1. Fixing An Unhappy Marriage
If you decide to stay and repair your marriage, then before beginning the healing process, have an honest heart-to-heart conversation with your partner because both of you need to work together to make it work.
- Diagnose and seek help early: Do not wait until you both start resenting each other. It is easier to repair when the conflicts are still at a nascent stage than at a later stage. This does not mean you make a big deal out of trivial things. Watch out for the signs listed above and take action.
- Listen to each other: Everyone has fears, triggers and pains, and when in a relationship they expect to be heard. Next time when your spouse is talking about spending time together, listen and understand them instead of blaming and accusing them.
- Make your marriage your top priority: It is time to bring your relationship to the top of your priority list. Work until you both are back on the track again. And then, you will be surprised how much laughter you can have in your relationship.
- Stop thinking about divorce: Once you have decided to work on the relationship, throw the thought of getting divorced out of your mind. Remember, you cannot get back to normal overnight; you will hit dead ends but do not get discouraged. Run again, stay focused and try to love some more.
- Give, do not expect: You both might have started together, but now you have come halfway, while your spouse is progressing slowly. Do not stop to compare yourself with them. Continue being positive, and motivate your spouse. Eventually, your spouse will also pick up.

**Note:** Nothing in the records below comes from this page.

(* ===== verification/RunnerArgsProps.v ===== *)
(** * What the argument contract guarantees

    Above all, that the three readers of a launch (the supervisor, the child's
    command line and the runner) agree on it. *)

From Stdlib Require Import Ascii QArith.
From S2P Require Import Prelude JsMap JsVal Text Spawner SpawnerProps SprintArgs.
From S2P Require Import AtomicFile Reservation Ledger LaunchRequest LaunchRequestProps.
From S2P Require Import RunnerArgs Api ApiProps.
Local Open Scope string_scope.
Local Open Scope list_scope.

(** ** Reading lists back *)

(** The members of a request are trimmed; given as one string, they have no
    comma. *)
Lemma normalizeMembers_trimmed v : Forall (fun m => trim m = m) (normalizeMembers v).
Proof.
  assert (forall items, Forall (fun m => trim m = m) (trimmed_strings items)) as Ht.
  { intros items. apply Forall_forall. intros m Hm.
    apply elem_of_dedup, list_elem_of_filter in Hm as [_ (x & -> & _)%list_elem_of_fmap].
    apply trim_idem. }
  destruct v; simpl; try constructor; apply Ht.
Qed.

Lemma normalizeMembers_string s : Forall no_comma (normalizeMembers (JStr s)).
Proof.
  apply Forall_forall. intros m Hm. cbn [normalizeMembers] in Hm. unfold trimmed_strings in Hm.
  apply elem_of_dedup, list_elem_of_filter in Hm as [_ (x & -> & Hx)%list_elem_of_fmap].
  apply trim_no_comma. pose proof (split_comma_no_comma s) as Hall.
  apply list_elem_of_omap in Hx as (v & Hv & Hx). apply list_elem_of_fmap in Hv as (y & -> & Hy).
  injection Hx as ->. by eapply Forall_forall in Hall.
Qed.

(** A list written with commas is read back by split, trim and filter. *)
Lemma read_back l :
  l ≠ [] -> Forall no_comma l -> Forall (fun m => trim m = m) l -> Forall (fun m => m ≠ "") l ->
  filter (fun x => x ≠ "") (trim <$> split_comma (join_comma l)) = l.
Proof.
  intros Hne Hc Ht Hn. rewrite split_join_comma by done. clear Hne Hc.
  induction Ht as [|m l Hm _ IH]; [done|]. apply Forall_cons in Hn as [Hmn Hn].
  rewrite fmap_cons, Hm, filter_cons, decide_True by done. by rewrite IH.
Qed.

Lemma join_comma_nonempty l : l ≠ [] -> Forall (fun m => m ≠ "") l -> nonempty (join_comma l) = true.
Proof.
  intros Hne Hn. apply nonempty_spec. destruct l as [|x l]; [done|].
  apply Forall_cons in Hn as [Hx _]. destruct x as [|c x]; [done|]. by destruct l.
Qed.

(** ** The contract *)

Lemma require_Ok b msg u : require b msg = Ok u <-> b = true.
Proof. unfold require. destruct b, u; naive_solver. Qed.

Lemma int_at_least_Ok lo v msg z : int_at_least lo v msg = Ok z <-> as_int v = Some z /\ (lo <= z)%Z.
Proof.
  unfold int_at_least. destruct (as_int v) as [x|]; [|naive_solver].
  destruct (lo <=? x)%Z eqn:E; [apply Z.leb_le in E|apply Z.leb_gt in E]; split; intros.
  - naive_solver.
  - naive_solver.
  - done.
  - destruct H. simplify_eq. lia.
Qed.

Section contract.
Context (stringify : jsval -> string) (json_parse : string -> option jsval).
Context (url_protocol : string -> option string).

Notation validate := (validateArgs stringify json_parse url_protocol).

Lemma member_entries_Ok l ms :
  all_ok member_entry l = Ok ms <-> l = JStr <$> ms /\ Forall (fun m => m ≠ "") ms.
Proof.
  rewrite all_ok_Ok. split.
  - induction 1 as [|v m l ms Hv _ [-> IH]]; [done|]. unfold member_entry in Hv.
    destruct (as_nonempty_str v) as [s|] eqn:E; [|done]. injection Hv as <-.
    apply as_nonempty_str_Some in E as [-> ?]. split; [done|by constructor].
  - intros [-> Hn]. induction Hn as [|m ms Hm _ IH]; [constructor|]. constructor; [|done].
    unfold member_entry. by rewrite (proj2 (as_nonempty_str_Some (JStr m) m)).
Qed.

Lemma issue_ids_Ok l ids :
  all_ok validateIssueId l = Ok ids <->
  l = JStr <$> ids /\ Forall (fun i => i ≠ "" /\ string_all safe_char i = true) ids.
Proof.
  rewrite all_ok_Ok. split.
  - induction 1 as [|v i l ids Hv _ [-> IH]]; [done|]. apply validateIssueId_Ok in Hv as (-> & ? & ?).
    split; [done|by constructor].
  - intros [-> Hn]. induction Hn as [|i ids [? ?] _ IH]; [constructor|]. constructor; [|done].
    by apply validateIssueId_Ok.
Qed.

- When you do something, mean it: If you are saying, “I love you,” mean it. If you are really missing them, tell them. Words have the power to melt the coldest of hearts. Have enough patience to try again if your spouse is pushing you away. With time, they will definitely realize your efforts.
- Be open and loyal: Do not repeat past mistakes. Let go of your pride and ego, as they are not worth losing your partner. If you have cheated on your partner, then take up the responsibility of being transparent about your whereabouts and your devices. Never make them doubt your intentions again. If you are angry, tell them; if you are happy, let them know.

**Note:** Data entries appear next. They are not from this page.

Definition claim_step (raw : jsval) (cl : claims) (e : string * reservation) : claims :=
  match expand_bulk raw (issueRoots e.2) with
  | Ok scope => claim_scope e.1 cl scope
  | Throw _ => cl
  end.

Lemma claim_steps raw active cl x :
  (jhas x (foldl (claim_step raw) cl active) = true
   <-> jhas x cl = true \/ exists e, e ∈ active /\ in_subtree (beads_of_rows raw) e x) /\
  (forall v, jget x (foldl (claim_step raw) cl active) = Some v ->
     jget x cl = Some v \/
     exists e, e ∈ active /\ in_subtree (beads_of_rows raw) e x /\ v = JStr e.1).
Proof.
  revert cl. induction active as [|e active IH]; intros cl; simpl; [split; [set_solver|by left]|].
  destruct (IH (claim_step raw cl e)) as [IH1 IH2]. rewrite IH1. clear IH IH1.
  destruct (expand_bulk_spec raw (issueRoots e.2)) as (scope & He & Hs).
  assert (claim_step raw cl e = claim_scope e.1 cl scope) as Heq by (unfold claim_step; by rewrite He).
  rewrite Heq in *. split.
  - rewrite jhas_claim_scope, Hs. unfold in_subtree. set_solver.
  - intros v [[Hv|[-> Hx%Hs]]%jget_claim_scope|Hv]%IH2; [by left| |]; right; [exists e|]; set_solver.
Qed.

Lemma claimed_spec raw active x :
  isClaimed (buildClaimedBy raw active) x = true
  <-> exists e, e ∈ active /\ in_subtree (beads_of_rows raw) e x.
Proof.
  destruct (claim_steps raw active [] x) as [H _].
  unfold isClaimed, buildClaimedBy, claim_reservations. fold (claim_step raw).
  rewrite H. split; [intros [?|?]; done|by right].
Qed.

Lemma claimed_owner raw active x v :
  jget x (buildClaimedBy raw active) = Some v ->
  exists e, e ∈ active /\ in_subtree (beads_of_rows raw) e x /\ v = JStr e.1.
Proof. intros [?|?]%(proj2 (claim_steps raw active [] x)); done. Qed.

(** The ledger's entries a classifier does not call finished. *)
Lemma active_spec classify entries settled e :
  settled ≡ₚ entries ->
  e ∈ activeReservations (Some classify) entries settled
  <-> e ∈ entries /\ classify e ≠ Ok FINISHED_ST.
Proof. intros Hp. simpl. rewrite list_elem_of_filter, Hp. tauto. Qed.

(** C23: The page shows each bead once. With the ledger's entries and the
    watchdog's verdicts, in whatever order they settle, the backlog shows a
    bead of the tracker exactly when it lies in the live subtree of no sprint
    that is not finished, and shows it once; a bead it leaves out is claimed by
    such a sprint whose subtree has it. A sprint whose classification fails
    keeps its beads. *)
Theorem backlog_complements_sprints raw classify entries settled :
  unique_ids (beads_of_rows raw) -> acyclic (beads_of_rows raw) -> settled ≡ₚ entries ->
  let beads := beads_of_rows raw in
  let active := activeReservations (Some classify) entries settled in
  let live e := e ∈ entries /\ classify e ≠ Ok FINISHED_ST in
  exists forest, buildTree (Ok raw) active = Some (Ok forest) /\
    NoDup (concat (map node_ids forest)) /\
    (forall x, x ∈ concat (map node_ids forest) <->
       x ∈ bd_id <$> beads /\ forall e, live e -> ~ in_subtree beads e x) /\
    (forall x v, jget x (buildClaimedBy raw active) = Some v ->
       exists e, live e /\ in_subtree beads e x /\ v = JStr e.1).
Proof.
  intros Hu Hac Hp beads active live. unfold buildTree. fold beads.
  set (cl := buildClaimedBy raw active).
  destruct (forest_built beads cl Hu) as (forest & -> & _ & Hnd & Hids).
  assert (Hact : forall e, e ∈ active <-> live e) by (intros e; by apply active_spec).
  exists forest. split; [done|]. split; [done|]. split.
  - intros x. rewrite (forest_perm beads cl forest), list_elem_of_fmap by done.
    setoid_rewrite list_elem_of_filter. rewrite list_elem_of_fmap.
    assert (isClaimed cl x = false <-> forall e, live e -> ~ in_subtree beads e x) as <-.
    { rewrite <-not_true_iff_false. unfold cl. rewrite claimed_spec. setoid_rewrite Hact. naive_solver. }
    naive_solver.
  - intros x v (e & ? & ? & ?)%claimed_owner. exists e. by rewrite <-Hact.
Qed.

(** ** The annotation's counts *)

Definition sum_counts (m : list (string * nat)) : nat := sum_list m.*2.

Lemma bump_sum m o : sum_counts (bump m o) = S (sum_counts m).
Proof.
  unfold sum_counts, bump. induction m as [|[s n] m IH]; simpl; [done|]. case_decide; csimpl; [done|].
  rewrite IH. lia.
Qed.

Lemma bump_get m o s :
  default 0 (jget s (bump m o)) = default 0 (jget s m) + if decide (o = s) then 1 else 0.
Proof. unfold bump. rewrite jget_jset. case_decide; subst; simpl; lia. Qed.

2. The Well-thought Divorce
Consider this option only when you are one hundred percent sure of your feelings and prepared for the outcome. Divorce is not an easy process, and you need to be strong enough to go through it. However, if divorce is the only option, do not hesitate. It could be painful now but will heal with time.
If you have children, explain to them why you had to take this decision but do not blame your partner for that. Take some time for yourself to come out of the trauma. Go for therapy and learn how to handle such situations gracefully. Finally, divert your mind and focus on your action plan, find a job, and work on rebuilding your life.

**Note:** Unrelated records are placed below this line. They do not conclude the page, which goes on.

(* ===== verification/UsageLimit.v ===== *)
(** * Waiting out a provider's usage limit

    [createUsageLimitPauseController] of
    [fleet-sprint/usage-limit-controller.mjs], with its budgets from
    [role-policies.mjs] and the error predicates of [errors.mjs].  The clock,
    [Date.parse], and what pausing, resuming and probing answer are the
    arguments [date] and [world]: one [round] per turn of the loop. *)

From S2P Require Import Prelude.
Local Open Scope string_scope.
Local Open Scope list_scope.

(** ** Milliseconds, possibly [NaN] *)

Definition ms := option Z.
Definition ms_add (a b : ms) : ms := x ← a; y ← b; Some (x + y)%Z.
Definition ms_sub (a b : ms) : ms := x ← a; y ← b; Some (x - y)%Z.
Definition ms_max (a b : ms) : ms := x ← a; y ← b; Some (Z.max x y).
Definition ms_min (a b : ms) : ms := x ← a; y ← b; Some (Z.min x y).
(** [a <= b]; comparisons with [NaN] are false. *)
Definition ms_le (a b : ms) : bool :=
  match a, b with Some x, Some y => (x <=? y)%Z | _, _ => false end.

(** ** Budgets *)

Definition USAGE_LIMIT_MAX_WAIT_S : Z := 6 * 60 * 60.
Definition USAGE_LIMIT_MAX_REPROBES : Z := 6.
Definition USAGE_LIMIT_MIN_WAIT_S : Z := 60.
Definition USAGE_LIMIT_REPROBE_BACKOFF_MS : list Z :=
  (fun m => m * 60 * 1000)%Z <$> [15; 30; 60; 60; 60; 60]%Z.

Record budgets := {
  b_max_wait_s : option Z; b_max_reprobes : option Z; b_min_wait_s : option Z;
  b_backoff_ms : option (list Z)
}.
Definition no_budgets : budgets :=
  {| b_max_wait_s := None; b_max_reprobes := None; b_min_wait_s := None; b_backoff_ms := None |}.

Definition maxWaitMs (b : budgets) : Z := default USAGE_LIMIT_MAX_WAIT_S (b_max_wait_s b) * 1000.
Definition minWaitMs (b : budgets) : Z := default USAGE_LIMIT_MIN_WAIT_S (b_min_wait_s b) * 1000.
Definition maxReprobes (b : budgets) : Z := default USAGE_LIMIT_MAX_REPROBES (b_max_reprobes b).
Definition backoffLadder (b : budgets) : list Z :=
  default USAGE_LIMIT_REPROBE_BACKOFF_MS (b_backoff_ms b).

(** ** Signals and dispatch errors *)

Record signal := { resumeAt : option string }.

(** [currentSignal && currentSignal.resumeAt], when truthy. *)
Definition resume_time (s : option signal) : option string :=
  x ← s; r ← resumeAt x; if nonempty r then Some r else None.

Record dispatch_error := { e_reason : option string; e_usageLimit : option signal }.

Definition isUsageLimitDispatchError (e : dispatch_error) : bool :=
  bool_decide (e_reason e = Some "usage_limit").
Definition usageLimitOf (e : dispatch_error) : option signal := e_usageLimit e.

Inductive probe :=
| ProbeOk
| ProbeCancelled                    (** [CancelledError] *)
| ProbeFailed (e : dispatch_error).

(** The probe still hits the limit. *)
Definition limited (p : probe) : bool :=
  match p with ProbeFailed e => isUsageLimitDispatchError e | _ => false end.

(** ** The loop *)

Record round := {
  rd_now : Z;                       (** [now()] *)
  rd_pause : option js_error;       (** what [requestPause] rejects with *)
  rd_resume : option js_error;      (** what [requestResume] rejects with *)
  rd_probe : probe
}.

Inductive ul_event :=
| Paused (resumeAt : option string)
| Slept (wait : ms)
| Resumed
| Probed (p : probe).

Record exhausted_details := {
  x_lastResumeAt : option string; x_reprobes : Z; x_waitedMs : ms
}.

Inductive ul_outcome :=
| UsableAgain                       (** [{ resumed: true }] *)
| WaitExhausted (d : exhausted_details)
| Rejected (e : js_error)
| Cancelled.

Record ul_state := {
  u_signal : option signal; u_reprobes : Z; u_waited : ms; u_last : option string
}.

Definition exhausted (s : ul_state) : ul_outcome :=
  WaitExhausted {| x_lastResumeAt := u_last s; x_reprobes := u_reprobes s;
                   x_waitedMs := u_waited s |}.

(** [backoffLadder[i]], [undefined] (later [NaN]) outside the ladder. *)
Definition ladder_at (l : list Z) (reprobes : Z) : ms :=
  let i := Z.min reprobes (Z.of_nat (length l) - 1) in
  if (i <? 0)%Z then None else l !! Z.to_nat i.

Definition targetMs (b : budgets) (date : string -> option Z) (s : ul_state) (now : Z) : ms :=
  match resume_time (u_signal s) with
  | Some r => ms_sub (date r) (Some now)
  | None => ladder_at (backoffLadder b) (u_reprobes s)
  end.

Definition remainingMs (b : budgets) (s : ul_state) : ms :=
  ms_sub (Some (maxWaitMs b)) (u_waited s).

Definition waitMs (b : budgets) (date : string -> option Z) (s : ul_state) (now : Z) : ms :=
  ms_min (ms_max (targetMs b date s now) (Some (minWaitMs b))) (remainingMs b s).

(** One turn: the events, and either the outcome or the state of the next. *)
Definition ul_turn (b : budgets) (date : string -> option Z) (r : round) (s : ul_state)
    : list ul_event * (ul_outcome + ul_state) :=
  if ms_le (remainingMs b s) (Some 0%Z) then ([], inl (exhausted s))
  else
    let last := match resume_time (u_signal s) with Some x => Some x | None => u_last s end in
    let wait := waitMs b date s (rd_now r) in
    match rd_pause r with
    | Some e => ([Paused last], inl (Rejected e))
    | None =>
        match rd_resume r with
        | Some e => ([Paused last; Slept wait], inl (Rejected e))
        | None =>
            let waited := ms_add (u_waited s) wait in
            ([Paused last; Slept wait; Resumed; Probed (rd_probe r)],
             match rd_probe r with
             | ProbeOk => inl UsableAgain
             | ProbeCancelled => inl Cancelled
             | ProbeFailed e =>
                 if isUsageLimitDispatchError e
                 then
                   let s' := {| u_signal := usageLimitOf e; u_reprobes := u_reprobes s + 1;
                                u_waited := waited; u_last := last |} in
                   if (maxReprobes b <? u_reprobes s')%Z || ms_le (Some (maxWaitMs b)) waited
                   then inl (exhausted s') else inr s'
                 else inl UsableAgain
             end)
        end
    end.

(** [for (;;)]; [None] when [fuel] turns are not enough. *)
Fixpoint ul_loop (fuel : nat) (b : budgets) (date : string -> option Z) (world : nat -> round)
    (k : nat) (s : ul_state) : option (list ul_event * ul_outcome) :=
  match fuel with
  | O => None
  | S fuel' =>
      let '(es, o) := ul_turn b date (world k) s in
      match o with
      | inl out => Some (es, out)
      | inr s' => '(es', out) ← ul_loop fuel' b date world (S k) s'; Some (es ++ es', out)
      end
  end.

Definition ul_init (sig : option signal) : ul_state :=
  {| u_signal := sig; u_reprobes := 0; u_waited := Some 0%Z; u_last := resume_time sig |}.

(** One turn per reprobe, and one more. *)
Definition ul_fuel (b : budgets) : nat := S (Z.to_nat (maxReprobes b)).

Definition onUsageLimit (b : budgets) (date : string -> option Z) (world : nat -> round)
    (sig : option signal) : option (list ul_event * ul_outcome) :=
  ul_loop (ul_fuel b) b date world 0 (ul_init sig).

(** ** Reading a run *)

Definition slept (es : list ul_event) : list ms :=
  omap (fun e => match e with Slept w => Some w | _ => None end) es.
Definition probes (es : list ul_event) : list probe :=
  omap (fun e => match e with Probed p => Some p | _ => None end) es.
Definition total (ws : list ms) : ms := foldr ms_add (Some 0%Z) ws.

If the arguments are increasing, both you and your partner are becoming ignorant of each other’s feelings, and the marriage is starting to take a toll on your life, it may be an indication of an unhappy marriage. Although small flights and conflicts are common, some signs cannot be brushed off easily. Instead of seeking divorce immediately, you may try reasoning out and having an open conversation. Decide after considering the pros and cons. A happy marriage requires mutual understanding, compromise, and hard work to turn things around and build a long-lasting relationship.
- Constant fights with your partner, lack of emotional support, and an abusive environment are some signs of an unhappy marriage.
- It can adversely affect you, your children, and your family, leading to emotional issues, disharmony, alcoholism, and more.
- Resolve the problem by prioritizing your marriage, communicating effectively, and seeking professional help if necessary.